EPCC a Teatro, il geniale monologo di Valerio Mastandrea che ha commosso tutti: "I figli ti invecchiano"

Nella trasmissione di Cattelan su Sky Uno, "Epcc a Teatro", Valerio Mastandrea si è reso protagonista di un monologo, scritto da Mattia Torre, che tutti i genitori dovrebbero ascoltare.

EPCC a Teatro, il geniale monologo di Valerio Mastandrea che ha commosso tutti: "I figli ti invecchiano"

Alessandro Cattelan ha ospitato Valerio Mastandrea nella sua trasmissione su Sky Uno “Epcc a Teatro“. Con grande maestria, l’attore ha recitato un monologo, scritto da Maria Torre, che ha commosso tutto colori che lo hanno ascoltato. Incentrato sul ruolo del genitore, ha saputo descrivere per filo e per segno, questo complicato ruolo, senza cadere nella banalità.

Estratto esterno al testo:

(* ===== verification/Identity.v ===== *)
(** * Identities ([core/conversations/src/identity.rs], [service_traits.rs])

    Signer keys, participants, and the authentication verdict a conversation
    acts on. [AuthService] is the interface the platform supplies. *)

From Stdlib Require Import Strings.Byte Strings.String.
From stdpp Require Import base gmap strings list numbers.
From S2P Require Import Prelude Utf8 Hex Ed25519.

Record SignerKey := Signer_key { signer_bytes : list byte }.
Record ParticipantId := Participant { participant_bytes : list byte }.

#[export] Instance signer_key_eq_dec : EqDecision SignerKey.
Proof. solve_decision. Defined.
#[export] Instance participant_id_eq_dec : EqDecision ParticipantId.
Proof. solve_decision. Defined.
#[export, refine] Instance signer_key_countable : Countable SignerKey :=
  inj_countable' signer_bytes Signer_key _.
Proof. by intros []. Defined.

Inductive SignerError : Type := NotAKey | NotHex.

(** [From<&Ed25519VerifyingKey>]. *)
Definition signer_from_key {D : Dalek} (k : Ed25519VerifyingKey) : SignerKey :=
  Signer_key (key_bytes k).

Section hex_form.
Context {HX : Hex}.

(** [TryFrom<&str>] and [Display]. *)
Definition signer_try_from (value : string) : result SignerError SignerKey :=
  Signer_key <$> ok_or (hex_decode (str_bytes value)) NotHex.
Definition signer_to_string (s : SignerKey) : string := bytes_str (hex_encode (signer_bytes s)).
Definition participant_to_string (p : ParticipantId) : string :=
  bytes_str (hex_encode (participant_bytes p)).
End hex_form.

Lemma signer_try_from_to_string {HX : Hex} {HL : HexLaws HX} s :
  signer_try_from (signer_to_string s) = Ok s.
Proof.
  unfold signer_try_from, signer_to_string.
  rewrite list_byte_of_string_of_list_byte, hex_decode_encode. by destruct s.
Qed.

Lemma signer_to_string_inj {HX : Hex} {HL : HexLaws HX} s t :
  signer_to_string s = signer_to_string t → s = t.
Proof.
  intros E%(f_equal signer_try_from). rewrite !signer_try_from_to_string in E. congruence.
Qed.

(** ** Authentication *)

Module AuthResult.
Inductive t : Type := Valid | Revoked | Invalid.
End AuthResult.

Module AuthStatus.
Inductive t : Type := Valid | Revoked | Invalid | Unknown.

Definition from_result (r : AuthResult.t) : t :=
  match r with
  | AuthResult.Valid => Valid
  | AuthResult.Revoked => Revoked
  | AuthResult.Invalid => Invalid
  end.

Definition as_str (s : t) : string :=
  match s with
  | Valid => "Valid" | Revoked => "Revoked" | Invalid => "Invalid" | Unknown => "Unknown"
  end.
End AuthStatus.

(** [AuthService]; [E] is the implementation's error type. *)
Class AuthService (E : Type) := {
  validate_signer : SignerKey → ParticipantId → result E AuthResult.t;
  signers_for_participant : ParticipantId → result E (list SignerKey);
}.

Record Signer := { signer : SignerKey; participant_id : ParticipantId }.
Record AuthenticatedSigner := Authenticated { auth_inner : Signer }.

#[export] Instance signer_eq_dec : EqDecision Signer.
Proof. solve_decision. Defined.

(** [Signer::from_leaf]. *)
Definition signer_from_leaf (signature_key credential : list byte) : Signer :=
  {| signer := Signer_key signature_key; participant_id := Participant credential |}.

Section auth.
Context {E : Type} {A : AuthService E}.

Definition auth_status (s : Signer) : AuthStatus.t :=
  match validate_signer (signer s) (participant_id s) with
  | Ok result => AuthStatus.from_result result
  | Err _ => AuthStatus.Unknown
  end.

Definition require_valid (s : Signer) : option AuthenticatedSigner :=
  match auth_status s with
  | AuthStatus.Valid => Some (Authenticated s)
  | _ => None
  end.

(** Holding an authenticated signer is proof the service said [Valid]. *)
Lemma require_valid_Some s a :
  require_valid s = Some a ↔
  a = Authenticated s ∧ validate_signer (signer s) (participant_id s) = Ok AuthResult.Valid.
Proof.
  unfold require_valid, auth_status.
  destruct (validate_signer _ _) as [[]|]; cbn; naive_solver.
Qed.
End auth.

E allora ecco che inizia il viaggio nel percorso più bello, ma più impervio di una persona: diventare mamma o papà. Tra gioie, dolori, rimpianti e nuove consapevolezze, Mastandrea ci prende per mano in questo tour di emozioni e sorrisi, a tratti esilarante. Impossibile, per tutti i genitori, non riconoscersi in tanti – se non in tutti – i vari aspetti di questo monologo.

Il commovente e geniale monologo di Mastandrea

I figli ti invecchiano perché passi le giornate curvo su di loro e la tua colonna vertebrale assume quella postura, perché parli lentamente affinché ti capiscano e quindi sembri rallentato, perché ti trasmettono malattie che il loro sistema immunitario sconfigge in pochi giorni e il tuo in settimane, perché ti tolgono il sonno per sempre” così esordisce questa cronaca/racconto dell’essere genitori.

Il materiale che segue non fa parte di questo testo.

(** SQL's [substr(key, 1, n)]: of an empty key it is NULL, [None], which equals
    nothing. *)
Definition sql_substr (key : list byte) (n : nat) : option (list byte) :=
  match key with [] => None | _ => Some (take n key) end.

(** [length(?3) = 0 OR substr(key, 1, length(?3)) = ?3]. *)
Definition key_under_prefix (p : list byte) (r : row) : Prop :=
  length p = 0 ∨ sql_substr (r_key r) (length p) = Some p.
#[export] Instance key_under_prefix_dec p r : Decision (key_under_prefix p r).
Proof. unfold key_under_prefix. apply _. Defined.

(** [SELECT value FROM kv WHERE ns, instance, key]; the first row. *)
Definition sql_get (t : table) (s : Scope) (k : list byte) : option (list byte) :=
  r_value <$> head (filter (λ r, in_scope s r ∧ r_key r = k) t).

(** [INSERT OR REPLACE]: a row with the same primary key is deleted first. *)
Definition sql_put (t : table) (s : Scope) (k v : list byte) : table :=
  filter (λ r, ¬ (in_scope s r ∧ r_key r = k)) t ++
  [{| r_ns := ns_name (ns s); r_instance := instance s; r_key := k; r_value := v |}].

Definition sql_delete (t : table) (s : Scope) (k : list byte) : table :=
  filter (λ r, ¬ (in_scope s r ∧ r_key r = k)) t.

Definition row_pair (r : row) : KvPair := (r_key r, r_value r).

(** [SELECT key, value ... ORDER BY key]. *)
Definition sql_scan_prefix (t : table) (s : Scope) (p : list byte) : list KvPair :=
  merge_sort pair_le (map row_pair (filter (λ r, in_scope s r ∧ key_under_prefix p r) t)).

Definition sql_delete_prefix (t : table) (s : Scope) (p : list byte) : table :=
  filter (λ r, ¬ (in_scope s r ∧ key_under_prefix p r)) t.

Definition sql_delete_scope (t : table) (s : Scope) : table := filter (λ r, ¬ in_scope s r) t.

Definition sql_delete_namespace (t : table) (n : Namespace) : table :=
  filter (λ r, ¬ r_ns r = ns_name n) t.

#[export] Instance sql_kv_tx : KvTx table := {|
  kv_get := sql_get;
  kv_put := sql_put;
  kv_delete := sql_delete;
  kv_scan_prefix := sql_scan_prefix;
  kv_delete_prefix := sql_delete_prefix;
  kv_delete_scope := sql_delete_scope;
  kv_delete_namespace := sql_delete_namespace;
|}.

(** ** Records and transactions of the in-memory store *)

Inductive ConversationKind : Type := UnknownKind (value : string) | GroupV1.

#[export] Instance conversation_kind_eq_dec : EqDecision ConversationKind.
Proof. solve_decision. Defined.

Definition kind_as_str (k : ConversationKind) : string :=
  match k with UnknownKind value => value | GroupV1 => "group_v1" end.

Definition kind_from (value : string) : ConversationKind :=
  if decide (value = "group_v1"%string) then GroupV1 else UnknownKind value.

Record ConversationMeta := { local_convo_id : string; kind : ConversationKind }.

#[export] Instance conversation_meta_eq_dec : EqDecision ConversationMeta.
Proof. solve_decision. Defined.

Record StoredInstallation := Stored { stored_bytes : list byte }.

Record MemStore := {
  ms_convos : gmap string ConversationMeta;
  ms_installation : option StoredInstallation;
  ms_kv : Kv;
  ms_tx_open : bool;
}.

Definition memstore_new : MemStore :=
  {| ms_convos := ∅; ms_installation := None; ms_kv := ∅; ms_tx_open := false |}.

Definition save_conversation (m : MemStore) (meta : ConversationMeta) : MemStore :=
  {| ms_convos := <[local_convo_id meta := meta]> (ms_convos m);
     ms_installation := ms_installation m; ms_kv := ms_kv m; ms_tx_open := ms_tx_open m |}.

Assonnato, curvo, lento e acciaccato: sei della terza età”, poi parte un excursus di tutte le cose che saranno perdute per sempre dopo l’arrivo di un bebè: “la stagione degli aperitivi,feste e possibilità che ti sembravano il senso stesso della vita”. Mastandrea non lascia nulla all’inesplorato e spiega come i figli si appropriano della mente dei genitori, insinuandosi nei loro pensieri fino a portarli ad una sorta di circolo vizioso: “Se sei con loro ti soffocano, se non ci sono ti mancano“.

In questi termini, spiega l’arrivo del secondo figlio, un momento che – secondo Mastandrea – può essere spiegato solo così: “Con il primo ti illudi ancora di avere una vita, nove mesi dopo che è nato il tuo secondo figlio, il tuo appartamento è un 41bis”. I primi problemi di coppia, il dimenticarsi delle uscire serali: “Ma poi quando riesci a uscire grazie alla baby sitter, ti rendi conto che il mondo non è più lo stesso, non fa più per te. La gente è vitale, allegra e tu ti aggiri con lo sguardo perso e vuoi solo tornare a casa”.

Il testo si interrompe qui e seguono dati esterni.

(* ===== verification/VirtualTime.v ===== *)
(** * Virtual time ([core/integration_tests_core/src/wakeup.rs])

    The wake-up service clients are driven with when time is advanced by
    hand: one service shared by every client's provider, a heap of records
    ordered by expiry, client and conversation, and a clock shared with the
    conversations. Durations are nanoseconds and panic past [Duration::MAX];
    a panic is [None]. The theorems: advancing time returns exactly the
    records due, in order, and leaves the rest; and over any run of
    registrations and advances no record is lost, fired twice, early, or out
    of order. *)

From Stdlib Require Import Strings.Byte Strings.String.
From stdpp Require Import base gmap strings numbers sorting list.
From S2P Require Import Prelude Utf8 Storage.

(** [de_mls::MockClock]: a clock made once, read and advanced. *)
Class MockClock := {
  mock_clock : Type;
  mock_new : mock_clock;
  mock_now : mock_clock → N;
  mock_advance : mock_clock → N → mock_clock;
}.
Class MockClockLaws (MC : MockClock) := {
  mock_now_advance c d : mock_now (mock_advance c d) = (mock_now c + d)%N;
}.

(** [GroupV2Clock]: the clock a GroupV2 conversation reads; [system] is the
    time since the epoch, which a clock set before it does not have. *)
Inductive GroupV2Clock {MC : MockClock} : Type := SystemClock | MockedClock (clock : mock_clock).
Definition clock_now {MC : MockClock} (system : Z) (c : GroupV2Clock) : N :=
  match c with
  | SystemClock => if (system <? 0)%Z then 0%N else Z.to_N system
  | MockedClock clock => mock_now clock
  end.

(** [Duration]: [u64] seconds and nanoseconds below a second. *)
Definition DURATION_MAX : N := (2 ^ 64 - 1) * 1000000000 + 999999999.
Definition duration_checked_add (a b : N) : option N :=
  if (a + b <=? DURATION_MAX)%N then Some (a + b)%N else None.

(** [WakeupRecord], with its derived order. *)
Record VRecord := { v_expiry : N; v_client : nat; v_convo : string }.
#[export] Instance VRecord_eq_dec : EqDecision VRecord.
Proof. solve_decision. Defined.

Definition v_leb (a b : VRecord) : bool :=
  (v_expiry a <? v_expiry b)%N ||
  ((v_expiry a =? v_expiry b)%N &&
   ((v_client a <? v_client b) ||
    ((v_client a =? v_client b) && key_leb (str_bytes (v_convo a)) (str_bytes (v_convo b))))).
Definition v_le (a b : VRecord) : Prop := v_leb a b = true.
#[export] Instance v_le_dec a b : Decision (v_le a b).
Proof. unfold v_le. apply _. Defined.

(** [BinaryHeap<Reverse<WakeupRecord>>]: its least record and the others.
    Records that compare equal are equal, so which one is popped is not seen. *)
Fixpoint heap_pop (l : list VRecord) : option (VRecord * list VRecord) :=
  match l with
  | [] => None
  | x :: l =>
      match heap_pop l with
      | None => Some (x, [])
      | Some (m, rest) => if v_leb x m then Some (x, l) else Some (m, x :: rest)
      end
  end.

(** [InnerWakeupService]. *)
Record InnerWakeup := { iw_now : N; iw_pending : list VRecord }.
Definition inner_new : InnerWakeup := {| iw_now := 0; iw_pending := [] |}.

Definition register_wakeup (s : InnerWakeup) (wake_in : N) (client_index : nat) (convo_id : string)
  : option InnerWakeup :=
  expiry ← duration_checked_add (iw_now s) wake_in;
  Some {| iw_now := iw_now s;
          iw_pending := {| v_expiry := expiry; v_client := client_index; v_convo := convo_id |} :: iw_pending s |}.

(** The [while] loop: peek, compare with [now], pop. *)
Fixpoint expired_loop (fuel : nat) (now : N) (pending : list VRecord) : list VRecord * list VRecord :=
  match fuel with
  | O => (pending, [])
  | S fuel =>
      match heap_pop pending with
      | Some (w, rest) =>
          if (v_expiry w <=? now)%N then
            let '(pending, fired) := expired_loop fuel now rest in (pending, w :: fired)
          else (pending, [])
      | None => (pending, [])
      end
  end.

Definition get_expired (s : InnerWakeup) : InnerWakeup * list VRecord :=
  let '(pending, fired) := expired_loop (length (iw_pending s)) (iw_now s) (iw_pending s) in
  ({| iw_now := iw_now s; iw_pending := pending |}, fired).

Section service.
Context {MC : MockClock}.

(** [TestWakeupService] and a client's [TestWakeupProvider]; the inner
    service is shared, so it is passed along. *)
Record WakeupWorld := { ww_inner : InnerWakeup; ww_clock : mock_clock }.
Definition world_new : WakeupWorld := {| ww_inner := inner_new; ww_clock := mock_new |}.
Record WakeupProvider := { wp_client_index : nat }.
Definition new_provider (id : nat) : WakeupProvider := {| wp_client_index := id |}.
Definition provider_wakeup_in (w : WakeupWorld) (p : WakeupProvider) (duration : N) (convo_id : string)
  : option WakeupWorld :=
  inner ← register_wakeup (ww_inner w) duration (wp_client_index p) convo_id;
  Some {| ww_inner := inner; ww_clock := ww_clock w |}.

Definition world_clock (w : WakeupWorld) : GroupV2Clock := MockedClock (ww_clock w).

Definition advance_time (w : WakeupWorld) (duration : N) : option (WakeupWorld * list VRecord) :=
  let clock := mock_advance (ww_clock w) duration in
  now ← duration_checked_add (iw_now (ww_inner w)) duration;
  let '(inner, fired) := get_expired {| iw_now := now; iw_pending := iw_pending (ww_inner w) |} in
  Some ({| ww_inner := inner; ww_clock := clock |}, fired).
End service.

(** ** The order *)

Lemma v_leb_spec a b :
  v_le a b ↔ (v_expiry a < v_expiry b)%N ∨
    v_expiry a = v_expiry b ∧ (v_client a < v_client b ∨
      v_client a = v_client b ∧ key_leb (str_bytes (v_convo a)) (str_bytes (v_convo b)) = true).
Proof.
  unfold v_le, v_leb.
  by rewrite orb_true_iff, andb_true_iff, orb_true_iff, andb_true_iff, N.ltb_lt, N.eqb_eq,
    Nat.ltb_lt, Nat.eqb_eq.
Qed.

#[export] Instance v_le_trans : Transitive v_le.
Proof.
  intros a b c. rewrite !v_leb_spec. intros [?|[? [?|[? H]]]] [?|[? [?|[? H']]]]; try lia.
  right. split; [lia|]. right. split; [lia|]. by eapply key_leb_trans.
Qed.
#[export] Instance v_le_total : Total v_le.
Proof.
  intros a b. rewrite !v_leb_spec.
  destruct (N.lt_total (v_expiry a) (v_expiry b)) as [|[|]]; [lia| |lia].
  destruct (Nat.lt_total (v_client a) (v_client b)) as [|[|]]; [lia| |lia].
  destruct (key_leb_total (str_bytes (v_convo a)) (str_bytes (v_convo b))); naive_solver lia.
Qed.
Lemma v_le_antisym a b : v_le a b → v_le b a → a = b.
Proof.
  rewrite !v_leb_spec. intros [?|[? [?|[? H]]]] [?|[? [?|[? H']]]]; try lia.
  destruct a, b; cbn in *. subst. f_equal. apply str_bytes_inj. by apply key_leb_antisym.
Qed.
Lemma v_le_expiry a b : v_le a b → (v_expiry a ≤ v_expiry b)%N.
Proof. rewrite v_leb_spec. lia. Qed.

(** ** The heap and the loop *)

Lemma heap_pop_None l : heap_pop l = None ↔ l = [].
Proof.
  destruct l as [|x l]; [done|]. cbn.
  destruct (heap_pop l) as [[m rest]|]; [destruct (v_leb x m)|]; naive_solver.
Qed.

Mastandrea conclude il suo viaggio nelle emozioni rivelando, senza perdere la sua graffiante ironia, la vera essenza dell’essere genitori, lo stato di grazia che si vive avendo intorno quei frugoletti combinaguai: “Ti fanno ripiombare che manco l’ipnosi, nel tuo passato: l’odore degli alberi prima di entrare a scuola, la catena sporca della bici, le ginocchia sbucciate. Questi ricordi sono la mazzata finale, i gin tonic hanno smesso di darti l’illusione dell’eternità. Ma il tuo cuore non è mai stato così grande”.